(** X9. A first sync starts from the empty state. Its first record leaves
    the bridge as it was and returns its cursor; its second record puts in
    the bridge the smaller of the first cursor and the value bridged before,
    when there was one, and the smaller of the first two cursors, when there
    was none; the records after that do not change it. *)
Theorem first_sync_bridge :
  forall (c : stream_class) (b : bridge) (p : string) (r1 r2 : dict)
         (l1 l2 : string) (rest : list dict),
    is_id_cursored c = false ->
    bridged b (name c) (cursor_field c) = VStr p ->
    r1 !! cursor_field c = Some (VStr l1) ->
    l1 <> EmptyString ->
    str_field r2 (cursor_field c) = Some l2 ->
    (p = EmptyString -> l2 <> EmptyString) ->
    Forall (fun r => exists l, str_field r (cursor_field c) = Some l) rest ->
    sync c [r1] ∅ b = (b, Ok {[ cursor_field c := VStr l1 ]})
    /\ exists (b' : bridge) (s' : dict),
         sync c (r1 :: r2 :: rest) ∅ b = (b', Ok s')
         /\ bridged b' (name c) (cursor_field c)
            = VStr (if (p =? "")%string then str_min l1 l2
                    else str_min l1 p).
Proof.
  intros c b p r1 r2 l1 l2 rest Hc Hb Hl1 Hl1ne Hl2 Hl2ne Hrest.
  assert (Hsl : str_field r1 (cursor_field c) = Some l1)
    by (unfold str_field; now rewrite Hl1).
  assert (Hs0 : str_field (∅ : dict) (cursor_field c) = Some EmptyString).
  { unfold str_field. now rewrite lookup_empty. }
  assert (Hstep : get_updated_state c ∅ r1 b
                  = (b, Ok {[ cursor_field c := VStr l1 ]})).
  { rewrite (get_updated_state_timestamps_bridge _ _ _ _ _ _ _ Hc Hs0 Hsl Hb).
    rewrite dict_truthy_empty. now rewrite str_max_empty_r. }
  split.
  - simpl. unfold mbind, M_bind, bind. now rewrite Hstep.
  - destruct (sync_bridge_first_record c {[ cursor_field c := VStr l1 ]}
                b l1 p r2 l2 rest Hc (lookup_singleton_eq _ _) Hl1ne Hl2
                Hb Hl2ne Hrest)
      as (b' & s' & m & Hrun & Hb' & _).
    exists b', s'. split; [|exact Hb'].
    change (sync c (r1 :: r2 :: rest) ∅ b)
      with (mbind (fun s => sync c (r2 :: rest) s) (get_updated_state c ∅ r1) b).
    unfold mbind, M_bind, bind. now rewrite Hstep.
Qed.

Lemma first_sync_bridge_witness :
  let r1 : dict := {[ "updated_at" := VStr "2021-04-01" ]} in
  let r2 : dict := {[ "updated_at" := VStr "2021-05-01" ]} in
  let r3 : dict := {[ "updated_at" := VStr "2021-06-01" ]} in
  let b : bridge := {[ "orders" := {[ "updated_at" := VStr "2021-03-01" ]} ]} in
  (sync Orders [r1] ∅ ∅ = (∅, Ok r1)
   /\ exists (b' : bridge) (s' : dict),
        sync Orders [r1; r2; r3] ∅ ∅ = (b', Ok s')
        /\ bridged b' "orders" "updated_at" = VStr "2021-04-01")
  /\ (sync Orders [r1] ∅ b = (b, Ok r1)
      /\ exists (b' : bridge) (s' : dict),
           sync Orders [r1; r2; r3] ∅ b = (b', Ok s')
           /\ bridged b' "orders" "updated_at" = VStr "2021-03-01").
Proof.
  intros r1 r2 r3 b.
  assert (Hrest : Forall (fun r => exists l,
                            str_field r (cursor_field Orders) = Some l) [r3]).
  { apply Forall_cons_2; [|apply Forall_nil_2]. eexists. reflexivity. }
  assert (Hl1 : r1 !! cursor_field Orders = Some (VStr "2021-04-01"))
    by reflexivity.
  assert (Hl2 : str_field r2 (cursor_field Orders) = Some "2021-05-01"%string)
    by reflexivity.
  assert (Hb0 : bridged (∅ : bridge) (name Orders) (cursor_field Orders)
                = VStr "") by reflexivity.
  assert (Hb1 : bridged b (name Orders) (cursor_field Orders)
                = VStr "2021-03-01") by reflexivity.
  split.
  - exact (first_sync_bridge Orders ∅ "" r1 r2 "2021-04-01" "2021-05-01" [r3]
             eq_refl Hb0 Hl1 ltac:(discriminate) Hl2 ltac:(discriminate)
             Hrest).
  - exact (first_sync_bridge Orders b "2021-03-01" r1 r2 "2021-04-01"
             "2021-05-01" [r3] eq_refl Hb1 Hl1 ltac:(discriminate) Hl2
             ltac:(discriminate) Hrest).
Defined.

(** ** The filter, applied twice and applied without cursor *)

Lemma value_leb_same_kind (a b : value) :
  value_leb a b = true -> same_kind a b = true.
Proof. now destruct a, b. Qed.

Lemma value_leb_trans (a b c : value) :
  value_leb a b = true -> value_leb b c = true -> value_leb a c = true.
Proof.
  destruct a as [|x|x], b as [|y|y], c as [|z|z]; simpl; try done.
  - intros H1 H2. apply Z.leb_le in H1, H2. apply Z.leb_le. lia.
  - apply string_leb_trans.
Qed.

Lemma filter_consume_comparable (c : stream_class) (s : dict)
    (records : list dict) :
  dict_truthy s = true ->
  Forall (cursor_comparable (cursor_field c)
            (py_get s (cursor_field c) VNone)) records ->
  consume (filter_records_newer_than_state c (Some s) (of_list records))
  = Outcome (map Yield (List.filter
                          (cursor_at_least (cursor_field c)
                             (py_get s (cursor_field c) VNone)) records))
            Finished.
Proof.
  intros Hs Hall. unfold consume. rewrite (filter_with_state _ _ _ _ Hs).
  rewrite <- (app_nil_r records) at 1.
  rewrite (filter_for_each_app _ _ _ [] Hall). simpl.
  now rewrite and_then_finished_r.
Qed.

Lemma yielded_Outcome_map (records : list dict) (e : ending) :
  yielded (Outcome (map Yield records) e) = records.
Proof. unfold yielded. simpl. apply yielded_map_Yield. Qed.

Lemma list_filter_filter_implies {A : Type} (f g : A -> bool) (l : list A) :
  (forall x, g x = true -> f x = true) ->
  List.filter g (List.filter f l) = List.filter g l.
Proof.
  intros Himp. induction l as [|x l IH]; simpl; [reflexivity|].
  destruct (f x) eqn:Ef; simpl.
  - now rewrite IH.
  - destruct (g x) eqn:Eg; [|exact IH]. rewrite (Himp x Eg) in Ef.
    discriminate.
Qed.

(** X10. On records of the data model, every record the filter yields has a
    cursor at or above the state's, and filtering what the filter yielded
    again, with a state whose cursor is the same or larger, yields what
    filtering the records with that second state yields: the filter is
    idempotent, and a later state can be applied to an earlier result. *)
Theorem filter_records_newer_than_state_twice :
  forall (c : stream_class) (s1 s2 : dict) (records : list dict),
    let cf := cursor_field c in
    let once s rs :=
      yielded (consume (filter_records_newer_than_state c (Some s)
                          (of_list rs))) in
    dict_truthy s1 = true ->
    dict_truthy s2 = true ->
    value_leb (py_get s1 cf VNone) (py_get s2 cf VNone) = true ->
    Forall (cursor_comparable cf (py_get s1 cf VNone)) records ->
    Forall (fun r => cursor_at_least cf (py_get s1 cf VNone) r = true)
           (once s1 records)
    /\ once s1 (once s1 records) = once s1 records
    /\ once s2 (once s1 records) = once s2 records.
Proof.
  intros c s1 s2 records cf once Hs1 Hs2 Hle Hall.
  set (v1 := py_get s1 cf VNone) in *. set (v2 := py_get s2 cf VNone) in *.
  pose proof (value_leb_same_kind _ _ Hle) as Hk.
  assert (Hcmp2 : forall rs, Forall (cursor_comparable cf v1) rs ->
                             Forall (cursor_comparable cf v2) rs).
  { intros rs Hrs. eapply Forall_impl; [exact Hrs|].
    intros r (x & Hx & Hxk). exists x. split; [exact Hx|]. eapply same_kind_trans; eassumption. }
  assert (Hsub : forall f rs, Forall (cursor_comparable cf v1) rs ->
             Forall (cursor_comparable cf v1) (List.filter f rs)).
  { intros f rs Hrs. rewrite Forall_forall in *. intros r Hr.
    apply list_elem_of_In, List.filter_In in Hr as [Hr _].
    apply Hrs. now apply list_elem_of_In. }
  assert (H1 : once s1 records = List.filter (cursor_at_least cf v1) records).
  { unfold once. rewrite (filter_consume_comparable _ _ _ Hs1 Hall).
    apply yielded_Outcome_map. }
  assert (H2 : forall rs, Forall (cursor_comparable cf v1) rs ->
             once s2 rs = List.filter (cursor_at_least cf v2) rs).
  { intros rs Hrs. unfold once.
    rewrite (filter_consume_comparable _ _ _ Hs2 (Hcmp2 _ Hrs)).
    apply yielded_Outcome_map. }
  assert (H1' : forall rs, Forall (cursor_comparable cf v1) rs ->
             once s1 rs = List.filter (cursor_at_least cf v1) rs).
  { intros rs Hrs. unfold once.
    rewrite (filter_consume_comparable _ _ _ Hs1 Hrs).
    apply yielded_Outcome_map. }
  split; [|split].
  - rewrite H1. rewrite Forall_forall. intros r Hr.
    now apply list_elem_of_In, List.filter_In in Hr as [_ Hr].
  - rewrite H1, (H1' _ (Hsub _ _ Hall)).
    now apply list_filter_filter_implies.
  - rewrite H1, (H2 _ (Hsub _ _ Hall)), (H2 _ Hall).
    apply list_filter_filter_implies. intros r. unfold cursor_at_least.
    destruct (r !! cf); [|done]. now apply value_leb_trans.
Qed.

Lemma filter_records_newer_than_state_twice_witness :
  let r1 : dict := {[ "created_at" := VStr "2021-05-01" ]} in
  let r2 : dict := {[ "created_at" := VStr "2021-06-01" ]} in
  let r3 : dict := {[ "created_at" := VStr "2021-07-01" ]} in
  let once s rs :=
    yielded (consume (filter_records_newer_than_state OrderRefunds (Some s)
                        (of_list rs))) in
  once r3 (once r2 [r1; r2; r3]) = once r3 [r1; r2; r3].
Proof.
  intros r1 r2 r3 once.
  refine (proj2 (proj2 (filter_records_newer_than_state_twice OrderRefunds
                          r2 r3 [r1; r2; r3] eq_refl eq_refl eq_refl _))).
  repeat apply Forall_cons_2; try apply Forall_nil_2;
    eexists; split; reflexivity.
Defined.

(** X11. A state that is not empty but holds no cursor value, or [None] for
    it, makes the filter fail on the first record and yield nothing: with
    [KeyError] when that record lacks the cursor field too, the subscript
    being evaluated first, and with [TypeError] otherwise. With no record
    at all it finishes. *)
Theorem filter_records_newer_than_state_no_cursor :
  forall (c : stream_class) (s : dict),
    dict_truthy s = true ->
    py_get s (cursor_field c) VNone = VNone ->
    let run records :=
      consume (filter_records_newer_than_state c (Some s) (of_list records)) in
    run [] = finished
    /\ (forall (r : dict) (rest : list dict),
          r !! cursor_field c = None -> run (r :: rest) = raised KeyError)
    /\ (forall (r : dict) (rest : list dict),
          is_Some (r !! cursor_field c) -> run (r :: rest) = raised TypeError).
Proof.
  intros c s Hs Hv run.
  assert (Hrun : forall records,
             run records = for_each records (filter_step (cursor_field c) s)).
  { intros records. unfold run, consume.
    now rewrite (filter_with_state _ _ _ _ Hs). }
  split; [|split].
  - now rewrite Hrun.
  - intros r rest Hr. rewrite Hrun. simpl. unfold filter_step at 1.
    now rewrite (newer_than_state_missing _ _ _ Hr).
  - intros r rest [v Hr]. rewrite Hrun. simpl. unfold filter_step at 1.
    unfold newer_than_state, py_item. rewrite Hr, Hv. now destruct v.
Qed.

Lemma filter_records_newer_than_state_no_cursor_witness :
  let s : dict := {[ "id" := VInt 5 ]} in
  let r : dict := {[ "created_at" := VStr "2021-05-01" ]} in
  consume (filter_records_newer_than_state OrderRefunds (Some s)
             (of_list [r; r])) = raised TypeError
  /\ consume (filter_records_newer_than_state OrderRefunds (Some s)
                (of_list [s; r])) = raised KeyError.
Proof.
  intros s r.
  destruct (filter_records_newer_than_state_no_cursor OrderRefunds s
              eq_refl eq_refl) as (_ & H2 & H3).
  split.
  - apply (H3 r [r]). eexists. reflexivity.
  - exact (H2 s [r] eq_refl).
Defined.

+ + +

> AIM OF THE EXERCISE: Where in the entries above does the word "raised" appear? Copy each line that has it.

> WRITTEN RESPONSE:
          r !! cursor_field c = None -> run (r :: rest) = raised KeyError)
          is_Some (r !! cursor_field c) -> run (r :: rest) = raised TypeError).
             (of_list [r; r])) = raised TypeError
                (of_list [s; r])) = raised KeyError.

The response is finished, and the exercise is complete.